The Cas proteins are a highly diverse group. Many of them are predicted or identiﬁed to interact with nucleic acids (e.g. as nucleases, helicases, and RNA-binding proteins). The Cas1 and Cas2 proteins are involved in adaptation stage (spacer acquisition) and are virtually universal for CRISPR-Cas systems. Other Cas proteins are only associated with certain types of CRISPR-Cas systems. The most adopted classiﬁcation identiﬁes Type I, II and III CRISPR-Cas systems, with each having several subgroups. Different types of CRISPR-Cas systems can co-exist in a single organism. Recently, a Type IV system was proposed, which contain several Cascade genes but no CRISPR, cas1 or cas2. Type IV complex would be guided by protein-DNA interaction, not by crRNA, and constitutes an innate immune system preset to attack certain sequences (Rath et al., 2015).

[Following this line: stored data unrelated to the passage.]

(** * le-belle-epoch: status probing, normalisation and rendering

    A shallow embedding of the browser page of the repository
    ([src/app.ts], [src/runtime/runtime-panel.ts] and the older copy of the
    page that has no runtime panel), followed by the properties that the
    specification states about it.

    Conventions of the embedding.
    - A JavaScript value that comes out of [JSON.parse], or is built by the
      page from such values, is a [Value].  A number is carried as the
      rational its literal writes, an integer as [VNum] and any other as
      [VFrac]; the engine computes with the double nearest to it
      ([nearest_double]), rounds each product to the nearest double and
      prints a double with the fewest digits that read back as the same
      double.  On integers the arithmetic of the page (one comparison with
      [100000000000], one multiplication by [1000], the range check of
      [Date]) is exact below [2^53] and ends in the same out-of-range
      answer above it, and is done in [Z].
    - An object has the properties of its literal and the methods of
      [Object.prototype]; a property of its own named [toString] is, coming
      from JSON, not a function, and converting such an object to a string
      is a [TypeError].
    - A string is a [string]; one character stands for one code unit.  The
      string operations used ([length], [slice], concatenation) do not look
      at the characters.
    - [async] functions are computations in the monad [M]: a state (the
      network, the requests issued so far, the page's elements) is threaded
      through, and a computation ends in [Ret] or in [Throw].  [await] is
      sequencing; a rejected promise is [Throw]; [try]/[catch] is
      [try_catch].  What was written to the state before a [Throw] stays
      written.
    - The browser is the class [Host]: the network behind [fetch], the
      [meta] tags of the page, what [Date.parse] does with a string that is
      not an ISO calendar date, and what number the engine reads in a
      string that is not a row of digits. *)

From Stdlib Require Import ZArith List String Ascii Bool Lia DecimalString.
From Stdlib Require Import Sorted.
Import ListNotations.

The Type I systems are deﬁned by the presence of the signature protein Cas3, a protein with both helicase and DNase domains responsible for degrading the target. Currently, six subtypes of the Type I system are identiﬁed (Type I-A through Type I-F) which have a variable number of Cas genes. Apart from cas1, cas2 and cas3, all Type I systems encode a Cascade-like complex. Cascade binds crRNA and locates the target, and most variants are also responsible for processing the crRNA. Cascade also enhances spacer acquisition in some cases. In the Type I-A system, Cas3 is a part of the Cascade complex (Rath et al., 2015).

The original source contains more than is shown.